EXERCISE DETAILS: All lines in the records that carry the string "command" are to be shown.

RECORDS FOR THIS EXERCISE:
(* ===== verification/VsockProbe.v ===== *)
(** * The development probe of a guest (packages/isolation/src/vsock-infrastructure-probe.ts)

    One exchange over the vsock socket as a machine over the events of the
    socket, the loop that repeats it up to a deadline, and the two calls of the
    probe. Times are nanoseconds; [performance.now()] is a sequence of
    readings. *)

From S2P Require Export IsolationDriver IpAddress Schema RetryLoop.
From Stdlib Require Import Ascii String.
From stdpp Require Import list pretty.

Definition newline : string := String (ascii_of_N 10) "".

Definition probe_error (m : string) : exn := caisson SANDBOX_FAILED m.

(** ** The response *)

(** [Number.isInteger]: the integer a decimal text denotes; from 10^21 on the
    text has an exponent. *)
Definition js_integer (repr : string) : option Z :=
  match integer_of repr with
  | Some z => Some z
  | None =>
      match cut "e+" repr with
      | (mantissa, Some e) =>
          n ← digits_value e 0;
          match split_on "." mantissa with
          | [i] => a ← integer_of i; Some (a * 10 ^ n)%Z
          | [i; f] => a ← integer_of (i +:+ f); Some (a * 10 ^ (n - byteLength f))%Z
          | _ => None
          end
      | (_, None) => None
      end
  end.

Definition parseResponse (value : json) : result ExecResult :=
  let invalid := Throw (probe_error "development probe returned an invalid response") in
  match value with
  | JObj _ =>
      match json_field "exitCode" value, json_field "stdout" value, json_field "stderr" value with
      | Some (JNum r), Some (JStr out), Some (JStr err) =>
          match js_integer r with
          | Some z => Ok {| exitCode := z; stdout := out; stderr := err; durationMs := 0 |}
          | None => invalid
          end
      | _, _, _ => invalid
      end
  | _ => invalid
  end.

(** ** One exchange *)

Inductive ProbeEvent :=
| ProbeConnected | ProbeData (chunk : string) | ProbeSocketError | ProbeClosed | ProbeTimedOut.

Record ProbeConnectionError := { pe_connected : bool; pe_retryable : bool }.

Record ProbeSocket := {
  ps_received : string;
  ps_connected : bool;
  ps_handshake : bool;
  ps_written : list string;
  ps_settled : option (string + ProbeConnectionError)
}.

Definition new_probe_socket : ProbeSocket :=
  {| ps_received := ""; ps_connected := false; ps_handshake := false; ps_written := []; ps_settled := None |}.

(** [/^OK \d+$/u] *)
Definition acknowledged (handshake : string) : bool :=
  match handshake with
  | String "O" (String "K" (String " " digits)) =>
      negb (bool_decide (digits = ""%string)) && string_forallb is_digit digits
  | _ => false
  end.

Definition connect_line (port : Z) : string := ("CONNECT " +:+ pretty port +:+ newline)%string.

Section ExchangeOnce.
Context (port : Z) (payload : string) (retryAfterHandshake : bool).

Definition probe_settle (r : string + ProbeConnectionError) (x : ProbeSocket) : ProbeSocket :=
  {| ps_received := ps_received x; ps_connected := ps_connected x; ps_handshake := ps_handshake x;
     ps_written := ps_written x;
     ps_settled := match ps_settled x with Some s => Some s | None => Some r end |}.

Definition probe_lost (x : ProbeSocket) : ProbeSocket :=
  probe_settle (inr {| pe_connected := ps_connected x;
                       pe_retryable := negb (ps_handshake x) || retryAfterHandshake |}) x.

(** Lines 213-216: the first line after the handshake is the answer. *)
Definition probe_answer (x : ProbeSocket) : ProbeSocket :=
  match cut newline (ps_received x) with
  | (line, Some _) => probe_settle (inl line) x
  | (_, None) => x
  end.

Definition probe_data (chunk : string) (x : ProbeSocket) : ProbeSocket :=
  let received := (ps_received x +:+ chunk)%string in
  if ps_handshake x
  then probe_answer {| ps_received := received; ps_connected := ps_connected x; ps_handshake := true;
                       ps_written := ps_written x; ps_settled := ps_settled x |}
  else
    match cut newline received with
    | (_, None) =>
        {| ps_received := received; ps_connected := ps_connected x; ps_handshake := false;
           ps_written := ps_written x; ps_settled := ps_settled x |}
    | (handshake, Some rest) =>
        if acknowledged handshake
        then probe_answer {| ps_received := rest; ps_connected := ps_connected x; ps_handshake := true;
                             ps_written := ps_written x ++ [payload]; ps_settled := ps_settled x |}
        else probe_settle (inr {| pe_connected := true; pe_retryable := false |})
               {| ps_received := rest; ps_connected := ps_connected x; ps_handshake := false;
                  ps_written := ps_written x; ps_settled := ps_settled x |}
    end.

(** Settling destroys the socket, which then has no further events. *)
Definition probe_step (x : ProbeSocket) (ev : ProbeEvent) : ProbeSocket :=
  match ps_settled x with
  | Some _ => x
  | None =>
      match ev with
      | ProbeConnected =>
          {| ps_received := ps_received x; ps_connected := true; ps_handshake := ps_handshake x;
             ps_written := ps_written x ++ [connect_line port]; ps_settled := None |}
      | ProbeData chunk => probe_data chunk x
      | ProbeSocketError | ProbeClosed | ProbeTimedOut => probe_lost x
      end
  end.

(** [exchangeOnce]: the events of the socket, then its timer. *)
Definition exchangeOnce (events : list ProbeEvent) : ProbeSocket :=
  fold_left probe_step (events ++ [ProbeTimedOut]) new_probe_socket.

(** ** The exchange, repeated up to the deadline *)

(** The readings of [performance.now()], and the events of the socket that is
    opened for the [i]-th attempt with its timer. *)
Context (now : nat -> Z) (attempt : nat -> Z -> list ProbeEvent).

(** An attempt as the loop sees it. *)
Definition attempt_once (i : nat) (timer : Z) : option (string + bool) * list string :=
  let x := exchangeOnce (attempt i timer) in
  (match ps_settled x with
   | None => None
   | Some (inl response) => Some (inl response)
   | Some (inr e) => Some (inr (pe_retryable e))
   end, ps_written x).

Definition exchange_loop : nat -> nat -> Z -> option (result string * list Attempt) :=
  retry_loop now (fun ms => Z.min ms 1000) attempt_once (probe_error "development probe connection failed")
    (probe_error "development probe did not become ready").

Definition exchange (fuel : nat) (timeoutMs : Z) : option (result string * list Attempt) :=
  exchange_loop fuel 0 (now 0%nat + timeoutMs * 1000000)%Z.
End ExchangeOnce.

(** ** The probe *)

Section Probe.
Context (JSON_parse : string -> option json) (now : nat -> Z) (attempt : nat -> Z -> list ProbeEvent).

Definition READY_PROBE_PAYLOAD : string :=
  (stringify (JObj [("argv", JArr [JStr "/bin/echo"])]) +:+ newline)%string.

Definition waitForReady (fuel : nat) (port timeoutMs : Z) : option (result unit * list Attempt) :=
  '(response, l) ← exchange port READY_PROBE_PAYLOAD true now attempt fuel timeoutMs;
  Some (match response with
        | Throw e => Throw e
        | Ok text =>
            match JSON_parse text with
            | None => Throw (probe_error "guest readiness probe returned invalid JSON")
            | Some v =>
                match parseResponse v with
                | Throw e => Throw e
                | Ok r => if bool_decide (exitCode r = 0)%Z then Ok tt
                          else Throw (probe_error "guest readiness command failed")
                end
            end
        end, l).

(** The payload of a command. *)
Definition exec_payload (request : ExecRequest) : string :=
  (stringify (JObj [("argv", JArr (map JStr (argv request)))]) +:+ newline)%string.

(** The clock is read before the exchange and after it. *)
Definition execute (fuel : nat) (port : Z) (request : ExecRequest) (startedAt endedAt : Z)
  : option (result ExecResult * list Attempt) :=
  '(response, l) ← exchange port (exec_payload request) false now attempt fuel
                     (default 30000%Z (timeoutMs request));
  Some (match response with
        | Throw e => Throw e
        | Ok text =>
            match JSON_parse text with
            | None => Throw (probe_error "development probe returned invalid JSON")
            | Some v =>
                match parseResponse v with
                | Throw e => Throw e
                | Ok r => Ok {| exitCode := exitCode r; stdout := stdout r; stderr := stderr r;
                                durationMs := round_ms (endedAt - startedAt) |}
                end
            end
        end, l).
End Probe.

(** ** The specification of one exchange *)

(** What the text received so far means. *)
Inductive Progress := Waiting | Refused | Acknowledged | Answered (line : string).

ANSWER FOR THIS EXERCISE:
                          else Throw (probe_error "guest readiness command failed")
(** The payload of a command. *)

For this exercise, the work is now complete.